A.B. 1326 (Dababneh) is a bill that would require “virtual currency businesses” to apply for and obtain a license in order to offer services in California, and it includes significant fees and administrative hurdles. Unfortunately, the bill’s language is so vague that it’s unclear what companies are, in fact, “virtual currency businesses.” So in spite of carve-outs for smaller companies and for software developers who don’t exercise control over the currency, the proposal threatens the future of virtual currency experimentation and innovation in the state.

The bill has percolated in the California legislature for months. EFF has been engaged with the author of the bill, explaining our concerns, opposing the bill, and helping to strip out some of the worst elements of the initial text. 

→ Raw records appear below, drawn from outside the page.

(* ===== verification/CypherCreate.v ===== *)
(** * What CREATE does to the graph

    [CREATE path] adds the nodes of the path with their labels and properties,
    and an edge between consecutive nodes for each relationship; nothing else
    changes.  Then the queries for which the executor does something else than
    they say. *)

From Stdlib Require Import String Ascii ZArith Lia Floats.SpecFloat.
From stdpp Require Import base option list numbers gmap.
From S2P Require Import Prelude Float32 Codec Shadow DefParser Values Scalar Graph CypherLexer CypherParser CypherParseSpec CypherExpr CypherQuery CypherPlan CypherPlanSpec CypherRows CypherExec CypherRun.

Local Open Scope Z_scope.

(** ** Reference semantics *)

Definition words : list bytes := [bstr "true"; bstr "false"; bstr "null"].

Definition is_digit_code (c : Z) : bool := (48 <=? c) && (c <=? 57).

(** What is written for a literal: it is taken for a number or a word if it
    looks like one, whatever its type, and put between quotes as it is else. *)
Definition looks_numeric (z : bytes) : bool :=
  match z with c :: _ => is_digit_code c || (c =? 45) | [] => false end || bool_decide (z ∈ words).
Definition literal_stored (t : tok) : bytes := if looks_numeric t.2 then t.2 else [34] ++ t.2 ++ [34].

(** The JSON text of a literal, for those that have one without escapes: an
    integer or a decimal number without superfluous zeros in front, a string of
    printable characters without quotes and backslashes that does not look like
    a number or a word, and the words themselves. *)
Definition plain_float (z : bytes) : bool :=
  match list_find (fun c => c = 46) z with
  | Some (i, _) => bool_decide (is_Some (number_of (take i z))) && forallb is_digit_code (drop (S i) z) && negb (bool_decide (drop (S i) z = []))
  | None => false
  end.
Definition literal_plain (t : tok) : bool :=
  match t.1 with
  | CYPHER_TOK_INTEGER => bool_decide (is_Some (number_of t.2))
  | CYPHER_TOK_FLOAT => plain_float t.2
  | CYPHER_TOK_STRING => forallb (fun c => (32 <=? c) && negb (c =? 34) && negb (c =? 92)) t.2 && negb (looks_numeric t.2)
  | CYPHER_TOK_BOOLEAN | CYPHER_TOK_NULL => bool_decide (t.2 ∈ words)
  | _ => false
  end.
Definition literal_json (t : tok) : bytes := match t.1 with CYPHER_TOK_STRING => [34] ++ t.2 ++ [34] | _ => t.2 end.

But the time for conversation is over: the bill is moving ahead for a vote in the next few weeks, and it still has huge problems. We’re urging concerned Californians to speak out against this legislation by calling, emailing, and tweeting at their state elected officials immediately. Please speak out now.

We have philosophical issues with A.B. 1326—both the type of regulatory scheme it’s proposing as well as the timing of this regulation in relation to the development of new virtual currency technologies—and we also have concerns about how the bill is technically written. Here’s an overview of our concerns, starting with the larger philosophical issues:

  • The regulation is premature; digital currency is an industry in its infancy.
    While we sympathize with the ideals behind the legislation—protecting consumers—we fear this bill will have unintended long-term consequences that hurt consumers more than it helps. We don’t know what the future of cryptocurrencies will look like, but this legislation locks in a burdensome regulation before we know either where the technology is headed or what its likely uses will be.

    We’ve seen this happen before in the technology policy space. In 1986, Congress rolled out an email privacy law known as the Electronic Communications Privacy Act (ECPA). While it was forward-thinking at the time, it didn’t envision that people would store years of email in free webmail services, and as a result ECPA has weak privacy protections for emails stored with a service provider for more than 180 days. We’ve spent more than a decade combating ECPA’s obsolete assumptions about email use, arguing that law enforcement can’t access emails in the cloud without a warrant even if they are older than 180 days. We’re still fighting in Washington to update the law. Years of battling over email privacy law could have been averted if the law wasn’t tied to a specific moment in the early development of email technology.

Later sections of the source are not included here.